This story is part of National Geographic‘s special eight-month “Future of Food” series.

U.S. cities lead a rooftop-farming movement that’s spreading around the globe.

For most urban dwellers, visiting a working farm requires a journey into the countryside. But in a growing number of world capitals, a farm is just a short elevator ride away—on the roof.

In Singapore, Amsterdam, Hong Kong, Tokyo, and Montreal as well as several U.S. cities, farms have been built atop multistory buildings.

“Five years ago, there were virtually no rooftop farms,” Steven Peck, founder and president of Green Roofs for Healthy Cities, told National Geographic. “Now they are starting to appear across the globe.”

Peck says that as fossil fuels become more expensive and the number of urban dwellers continues to rise, urban farming will help feed the population without increasing the cost and pollution of food transport.

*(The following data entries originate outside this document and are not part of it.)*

(** X10.  A machine that was registered is listed: after a successful
    [register_machine] the caller's [list_machines] contains the response of
    the registration, and everything it lists is a machine the caller owns. *)
Theorem register_machine_then_list
    (now : datetime) (machine_in : MachineCreate.t) (user : User.t)
    (session session' : Session) (r : MachineRead.t) :
  register_machine now machine_in user session = (Ok r, session') ->
  exists listed,
    list_machines user session' = (Ok listed, session')
    /\ In r listed
    /\ forall x, In x listed ->
         exists m, In m (machines session')
                   /\ Machine.owner_id m = User.id user
                   /\ x = MachineRead.model_validate m.
Proof.
  intros H. apply register_machine_inv in H. destruct H as [machine [H ->]].
  apply get_or_create_machine_result in H.
  destruct H as [_ [_ [_ [_ [_ [_ [_ G]]]]]]].
  destruct (ensure_machine_ownership_reads (MachineCreate.mac_address machine_in) user
              session') as [_ Hm].
  rewrite G in Hm. destruct (Hm machine eq_refl) as [Hin [_ Ho]].
  eexists. split; [reflexivity|]. split.
  - apply in_map. apply filter_In. split; [exact Hin|]. now apply Z.eqb_eq.
  - intros x Hx. apply in_map_iff in Hx. destruct Hx as [m [<- Hf]].
    apply filter_In in Hf. destruct Hf as [Hmin Hmo]. apply Z.eqb_eq in Hmo.
    now exists m.
Qed.

Lemma register_machine_then_list_witness :
  register_machine t1 (MachineCreate.mk "11:22:33:44:55:66" None "pc") ops session0
  = (Ok (MachineRead.mk 2 "11:22:33:44:55:66" (Some "11:22:33:44:55:66") "pc"),
     with_machines
       [desktop; Machine.mk 2 "11:22:33:44:55:66" (Some "11:22:33:44:55:66") "pc" 1 t1 t1]
       session0)
  /\ exists listed,
       list_machines ops
         (with_machines
            [desktop; Machine.mk 2 "11:22:33:44:55:66" (Some "11:22:33:44:55:66") "pc" 1 t1 t1]
            session0)
       = (Ok listed,
          with_machines
            [desktop; Machine.mk 2 "11:22:33:44:55:66" (Some "11:22:33:44:55:66") "pc" 1 t1 t1]
            session0)
       /\ In (MachineRead.mk 2 "11:22:33:44:55:66" (Some "11:22:33:44:55:66") "pc") listed
       /\ forall x, In x listed ->
            exists m,
              In m (machines
                      (with_machines
                         [desktop;
                          Machine.mk 2 "11:22:33:44:55:66" (Some "11:22:33:44:55:66") "pc" 1
                                     t1 t1]
                         session0))
              /\ Machine.owner_id m = User.id ops
              /\ x = MachineRead.model_validate m.
Proof.
  split; [reflexivity|].
  apply (register_machine_then_list t1 (MachineCreate.mk "11:22:33:44:55:66" None "pc") ops
           session0).
  reflexivity.
Defined.

(** ** Logging in *)

(** X11.  An unknown e-mail and a wrong password are answered alike: when no
    account with the e-mail of the request accepts its password, [login]
    raises 401 "Invalid credentials" and registers no machine. *)
Theorem login_invalid_credentials
    (security : Security.t) (utcnow now : datetime) (request : LoginRequest.t)
    (session : Session) :
  (forall u, In u (users session) ->
     User.email u = LoginRequest.email request ->
     Security.verify_password security (LoginRequest.password request)
                              (User.hashed_password u) = false) ->
  login security utcnow now request session
  = (Raise (Http (mkHTTP 401 "Invalid credentials")), session).
Proof.
  intros H. unfold login, scalar. unfold_M.
  destruct (find _ (users session)) as [user|] eqn:F; [|reflexivity].
  apply find_some in F. destruct F as [Hin He]. apply String.eqb_eq in He.
  now rewrite (H user Hin He).
Qed.

Lemma login_invalid_credentials_witness :
  (forall u, In u (users session0) ->
     User.email u = "ops@example.com" ->
     Security.verify_password plain_security "guess" (User.hashed_password u) = false)
  /\ login plain_security t1 t1
       (LoginRequest.mk "ops@example.com" "guess" "AA:BB:CC:DD:EE:FF" "Desktop-01" "windows")
       session0
     = (Raise (Http (mkHTTP 401 "Invalid credentials")), session0)
  /\ login plain_security t1 t1
       (LoginRequest.mk "nobody@example.com" "guess" "AA:BB:CC:DD:EE:FF" "Desktop-01" "windows")
       session0
     = (Raise (Http (mkHTTP 401 "Invalid credentials")), session0).
Proof.
  assert (forall u, In u (users session0) ->
     User.email u = "ops@example.com" ->
     Security.verify_password plain_security "guess" (User.hashed_password u) = false) as H.
  { intros u [<-|[<-|[]]] E; [reflexivity | discriminate]. }
  split; [exact H|]. split; [|reflexivity].
  exact (login_invalid_credentials plain_security t1 t1
           (LoginRequest.mk "ops@example.com" "guess" "AA:BB:CC:DD:EE:FF" "Desktop-01"
                            "windows") session0 H).
Defined.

Rooftop farming was born out of the green-roof movement, in which building owners partially or completely cover roofs with vegetation atop special waterproof membranes. Green roofs use plants and flowers to provide insulation, create a habitat for local wildlife, help control runoff, put more oxygen into the atmosphere—and provide a welcome, verdant break from urban drabness.

Rooftop farms take the green-roof concept a step further, with plots that provide fruits and vegetables for local residents and the chance for urban volunteers to become part-time farmers.

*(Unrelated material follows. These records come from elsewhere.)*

(** X3: in every reachable state, with fuel for as many iterations as
    there are campaigns, [get_campaigns_by_owner] returns (it neither
    aborts nor runs out of fuel) and never writes; the indices it returns
    are in strictly ascending order and are exactly the indices of the
    campaigns whose owner is the given address. *)
Theorem get_campaigns_by_owner_correct (g : Global) (fuel : nat) (o : N) :
  reachable g ->
  (forall st, store_at g !! admin_address = Some st ->
     (length (campaigns st) <= fuel)%nat) ->
  exists r,
    get_campaigns_by_owner fuel o g = Some (g, Ok r) /\
    StronglySorted N.lt r /\
    (forall i, i ∈ r <->
       exists c, campaign_at g i = Some c /\ owner c = o).
Proof.
  intros Hreach Hfuel. unfold get_campaigns_by_owner, campaign_at.
  destruct (store_at g !! admin_address) as [st|] eqn:Hst.
  - rewrite (owner_loop_from (campaigns st) o (campaigns st) fuel 0 []);
      [|done|by apply Hfuel|by apply (reachable_length_bounded g)].
    eexists. split; [reflexivity|]. cbn [app].
    split; [apply owned_from_sorted|].
    intros i. rewrite owned_from_elem, N.sub_0_r. split.
    + intros (c & _ & Hc & Ho). eauto.
    + intros (c & Hc & Ho). exists c. split; [lia|done].
  - exists []. split; [done|]. split; [constructor|].
    intros i. split; [by intros ?%elem_of_nil|by intros (c & [=] & _)].
Qed.

Lemma get_campaigns_by_owner_correct_witness :
  exists r,
    get_campaigns_by_owner 1 alice flood_funded = Some (flood_funded, Ok r) /\
    (0 ∈ r <->
     exists c, campaign_at flood_funded 0 = Some c /\ owner c = alice).
Proof.
  destruct (get_campaigns_by_owner_correct flood_funded 1 alice
              flood_funded_reachable) as (r & Hr & _ & Hin).
  - intros st Hst. rewrite flood_funded_store in Hst.
    injection Hst as <-. cbn. lia.
  - exists r. split; [exact Hr|apply Hin].
Defined.
Definition is_EmptyInputError (e : exn) : bool :=
  match e with
  | ValueError MaxEmpty => true
  | _ => false
  end.

(** ** Strings *)

Definition ord (c : ascii) : N := N_of_ascii c.

(** [str.isspace] on one character. *)
Definition isspace (c : ascii) : bool :=
  let n := ord c in
  ((9 <=? n) && (n <=? 13) || (28 <=? n) && (n <=? 32)
   || (n =? 133) || (n =? 160))%N.

(** The line boundaries of [str.splitlines]. *)
Definition is_linebreak (c : ascii) : bool :=
  let n := ord c in
  ((10 <=? n) && (n <=? 13) || (28 <=? n) && (n <=? 30) || (n =? 133))%N.

Definition CR : ascii := "013"%char.
Definition LF : ascii := "010"%char.

Fixpoint mem_char (c : ascii) (chars : string) : bool :=
  match chars with
  | EmptyString => false
  | String c' chars' => Ascii.eqb c c' || mem_char c chars'
  end.

Fixpoint lstrip (drop : ascii -> bool) (s : string) : string :=
  match s with
  | EmptyString => EmptyString
  | String c s' => if drop c then lstrip drop s' else s
  end.

Fixpoint rstrip (drop : ascii -> bool) (s : string) : string :=
  match s with
  | EmptyString => EmptyString
  | String c s' =>
      match rstrip drop s' with
      | EmptyString => if drop c then EmptyString else String c EmptyString
      | r => String c r
      end
  end.

(** [s.strip()] *)
Definition strip (s : string) : string := rstrip isspace (lstrip isspace s).

(** [s.strip(chars)] *)
Definition strip_chars (chars s : string) : string :=
  rstrip (fun c => mem_char c chars) (lstrip (fun c => mem_char c chars) s).

(** Truth value of a string in a condition. *)
Definition truthy (s : string) : bool :=
  match s with
  | EmptyString => false
  | _ => true
  end.

(** [s.splitlines()]: [cur] is the line read so far. *)
Fixpoint splitlines_from (cur s : string) : list string :=
  match s with
  | EmptyString => if truthy cur then [cur] else []
  | String c rest =>
      if Ascii.eqb c CR then
        match rest with
        | String c' rest' =>
            if Ascii.eqb c' LF then cur :: splitlines_from EmptyString rest'
            else cur :: splitlines_from EmptyString rest
        | EmptyString => cur :: splitlines_from EmptyString rest
        end
      else if is_linebreak c then cur :: splitlines_from EmptyString rest
      else splitlines_from (cur ++ String c EmptyString) rest
  end.

Definition splitlines (s : string) : list string :=
  splitlines_from EmptyString s.

(** [str(n)] for an integer. *)
Definition str_of_int (n : Z) : string := NilZero.string_of_int (Z.to_int n).

(** [l[:n]] *)
Definition slice_to {A : Type} (l : list A) (n : Z) : list A :=
  if n <? 0
  then firstn (Z.to_nat (Z.max 0 (Z.of_nat (List.length l) + n))) l
  else firstn (Z.to_nat n) l.

(** ** [template.format(product=product, n=n)] *)

Definition PY_SSIZE_T_MAX : Z := 9223372036854775807.

Definition is_digit (c : ascii) : bool :=
  let n := ord c in ((48 <=? n) && (n <=? 57))%N.

(** Reading a field name as an integer, digit by digit: [None] when a
    character is not a digit, an error as soon as the value would exceed
    [PY_SSIZE_T_MAX]. *)
Fixpoint get_integer (acc : Z) (s : string) : result (option Z) :=
  match s with
  | EmptyString => Ok (Some acc)
  | String c s' =>
      if is_digit c then
        let digitval := Z.of_N (ord c) - 48 in
        if (PY_SSIZE_T_MAX - digitval) / 10 <? acc
        then Raise (ValueError TooManyDigits)
        else get_integer (acc * 10 + digitval) s'
      else Ok None
  end.

(** Looking a plain field name up: an empty or numeric name indexes the
    positional arguments, of which there are none; any other name is looked
    up among the keyword arguments [product] and [n]. *)
Definition get_field (name product : string) (n : Z) : result string :=
  if negb (truthy name) then Raise IndexError
  else
    result_bind (get_integer 0 name) (fun idx =>
    match idx with
    | Some _ => Raise IndexError
    | None =>
        if String.eqb name "product" then Ok product
        else if String.eqb name "n" then Ok (str_of_int n)
        else Raise (KeyError name)
    end).

Inductive format_mode : Type :=
| Literal
| Field (name : string).

Fixpoint format_from (product : string) (n : Z) (m : format_mode) (s : string)
  : result string :=
  match m, s with
  | Literal, EmptyString => Ok EmptyString
  | Literal, String c rest =>
      if Ascii.eqb c "{" then
        match rest with
        | EmptyString => Raise (ValueError SingleOpenBrace)
        | String c' rest' =>
            if Ascii.eqb c' "{"
            then result_map (String "{") (format_from product n Literal rest')
            else format_from product n (Field EmptyString) rest
        end
      else if Ascii.eqb c "}" then
        match rest with
        | EmptyString => Raise (ValueError SingleCloseBrace)
        | String c' rest' =>
            if Ascii.eqb c' "}"
            then result_map (String "}") (format_from product n Literal rest')
            else Raise (ValueError SingleCloseBrace)
        end
      else result_map (String c) (format_from product n Literal rest)
  | Field name, EmptyString => Raise (ValueError ExpectedCloseBrace)
  | Field name, String c rest =>
      if Ascii.eqb c "}" then
        result_bind (get_field name product n) (fun v =>
        result_map (append v) (format_from product n Literal rest))
      else if Ascii.eqb c "{" then Raise (ValueError UnexpectedOpenBrace)
      else if mem_char c ":![." then Beyond
      else format_from product n (Field (name ++ String c EmptyString)) rest
  end.

Definition format (template product : string) (n : Z) : result string :=
  format_from product n Literal template.

(** ** Floats *)

(** A binary64 value, as far as comparisons see it: a finite float is the
    rational it denotes. *)
Inductive pyfloat : Type :=
| Finite (q : Q)
| PosInf
| NegInf
| NaN.

(** [x > y] *)
Definition fgt (x y : pyfloat) : bool :=
  match x, y with
  | NaN, _ | _, NaN => false
  | Finite a, Finite b => negb (Qle_bool a b)
  | PosInf, PosInf => false
  | PosInf, _ => true
  | _, PosInf => false
  | NegInf, _ => false
  | Finite _, NegInf => true
  end.


Definition is_nan (x : pyfloat) : bool :=
  match x with
  | NaN => true
  | _ => false
  end.

(** [0.0 <= x < 1.0] *)
Definition in_unit_interval (x : pyfloat) : Prop :=
  match x with
  | Finite q => (0 <= q /\ q < 1)%Q
  | _ => False
  end.

(** ** Dictionaries from strings to floats, in insertion order *)

Definition dict : Type := list (string * pyfloat).

Definition dict_keys (d : dict) : list string := map fst d.
Definition dict_values (d : dict) : list pyfloat := map snd d.

(** [d.get(k)], the absent key giving [None]. *)
Fixpoint dict_get (d : dict) (k : string) : option pyfloat :=
  match d with
  | [] => None
  | (k', v) :: d' => if String.eqb k' k then Some v else dict_get d' k
  end.

(** [d[k] = v]: a key already present keeps its place. *)
Fixpoint dict_set (d : dict) (k : string) (v : pyfloat) : dict :=
  match d with
  | [] => [(k, v)]
  | (k', v') :: d' =>
      if String.eqb k' k then (k', v) :: d' else (k', v') :: dict_set d' k v
  end.

(** ** [max(iterable, key=...)] *)

(** [a > b] on two key values; a [None] cannot be ordered. *)
Definition key_gt (a b : option pyfloat) : result bool :=
  match a, b with
  | Some x, Some y => Ok (fgt x y)
  | _, _ => Raise TypeError
  end.

Fixpoint max_loop {A : Type} (key : A -> option pyfloat) (items : list A)
  (maxitem : A) (maxval : option pyfloat) : result A :=
  match items with
  | [] => Ok maxitem
  | item :: items' =>
      let val := key item in
      match key_gt val maxval with
      | Ok true => max_loop key items' item val
      | Ok false => max_loop key items' maxitem maxval
      | Raise e => Raise e
      | Beyond => Beyond
      end
  end.

Definition py_max {A : Type} (key : A -> option pyfloat) (items : list A)
  : result A :=
  match items with
  | [] => Raise (ValueError MaxEmpty)
  | item :: items' => max_loop key items' item (key item)
  end.

(** ** The world: service calls, scoring and the random generator *)

(** What the run does that an observer could see, in order.  A generation
    call records the count [n] it was made for. *)
Inductive event : Type :=
| GenCall (n : Z) (model input : string)
| Scored (copies : list string)
| RefineCall (model input : string).

Record World : Type := mkWorld {
  trace : list event;
  rand_words : nat -> Z;
  rand_pos : nat
}.

(** A state and exception monad: an exception keeps the state reached. *)
Definition M (S A : Type) : Type := S -> result A * S.

Definition ret {S A : Type} (a : A) : M S A := fun s => (Ok a, s).

Definition bind {S A B : Type} (c : M S A) (k : A -> M S B) : M S B :=
  fun s =>
    match c s with
    | (Ok a, s') => k a s'
    | (Raise e, s') => (Raise e, s')
    | (Beyond, s') => (Beyond, s')
    end.

Definition lift_result {S A : Type} (r : result A) : M S A := fun s => (r, s).

Declare Scope monad_scope.
Delimit Scope monad_scope with monad.
Notation "x <- c ;; k" := (bind c (fun x => k))
  (at level 61, c at next level, right associativity) : monad_scope.
Notation "c ;; k" := (bind c (fun _ => k))
  (at level 61, right associativity) : monad_scope.
Local Open Scope monad_scope.

Definition emit (ev : event) : M World unit :=
  fun w => (Ok tt, mkWorld (trace w ++ [ev]) (rand_words w) (rand_pos w)).

(** ** [random.random()] *)

(** The next 32-bit output of the generator. *)
Definition genrand_uint32 : M World Z :=
  fun w => (Ok (rand_words w (rand_pos w) mod 2 ^ 32),
            mkWorld (trace w) (rand_words w) (S (rand_pos w))).

(** 27 and 26 bits of two outputs make a 53-bit numerator over 2^53. *)
Definition random_random : M World pyfloat :=
  a32 <- genrand_uint32 ;;
  b32 <- genrand_uint32 ;;
  let a := Z.shiftr a32 5 in
  let b := Z.shiftr b32 6 in
  ret (Finite (Qmake (a * 67108864 + b) 9007199254740992)).

(** ** The text-generation service *)

Inductive reply : Type :=
| Reply (output_text : string)
| Failure (e : exn).

(** A client answers a request [(model, input)]; its answer may depend on
    everything that happened before. *)
Definition Client : Type := list event -> string -> string -> reply.

(** [client.responses.create(model=model, input=input).output_text] *)
Definition responses_create (c : Client) (ev : event) (model input : string)
  : M World string :=
  fun w =>
    let w' := mkWorld (trace w ++ [ev]) (rand_words w) (rand_pos w) in
    match c (trace w) model input with
    | Reply text => (Ok text, w')
    | Failure e => (Raise e, w')
    end.

Definition default_model : string := "gpt-4.1-mini".

(** ** The agents *)

Module CopyWriterAgent.

Record t : Type := make { client : Client; model : string }.

Definition default_n : Z := 2.

(** The list comprehension over the lines of the response. *)
Fixpoint stripped_lines (lines : list string) : list string :=
  match lines with
  | [] => []
  | line :: lines' =>
      if truthy (strip line)
      then strip_chars "- " line :: stripped_lines lines'
      else stripped_lines lines'
  end.

Definition generate_copies (self : t) (product prompt_template : string)
  (n : Z) : M World (list string) :=
  prompt <- lift_result (format prompt_template product n) ;;
  output_text <-
    responses_create (client self) (GenCall n (model self) prompt)
      (model self) prompt ;;
  let lines := stripped_lines (splitlines output_text) in
  ret (slice_to lines n).

End CopyWriterAgent.

Module ABTesterAgent.

Record t : Type := make { }.

(** The dict comprehension, one draw per copy, in order. *)
Fixpoint run_from (d : dict) (copies : list string) : M World dict :=
  match copies with
  | [] => ret d
  | copy :: copies' =>
      x <- random_random ;;
      run_from (dict_set d copy x) copies'
  end.

Definition run (self : t) (copies : list string) : M World dict :=
  emit (Scored copies) ;;
  run_from [] copies.

End ABTesterAgent.

Module FeedbackAgent.

Record t : Type := make { client : Client; model : string }.

Definition NL : string := String LF EmptyString.

Definition feedback_prompt (best_copy template : string) : string :=
  "The following marketing copy performed best in an A/B test:" ++ NL
  ++ best_copy ++ NL ++ NL
  ++ "Original prompt template:" ++ NL
  ++ template ++ NL ++ NL
  ++ "Suggest an improved prompt template that could yield better copies.".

“There is nothing more rewarding than sitting down at the end of a good day of working with our hands, watching the sun set over a healthy, productive farm, and enjoying some freshly picked vegetables as a team,” said Anastasia Cole Plakias, vice president and founding partner of Brooklyn Grange, the world’s largest rooftop farm.

The grange covers 2.5 acres (one hectare) on two buildings in New York City. More than 50,000 pounds of organically cultivated produce are grown there annually, for sale to local restaurants and at the grange’s own farm stand. Chicken coops and more than 30 beehives round out the urban farming experience.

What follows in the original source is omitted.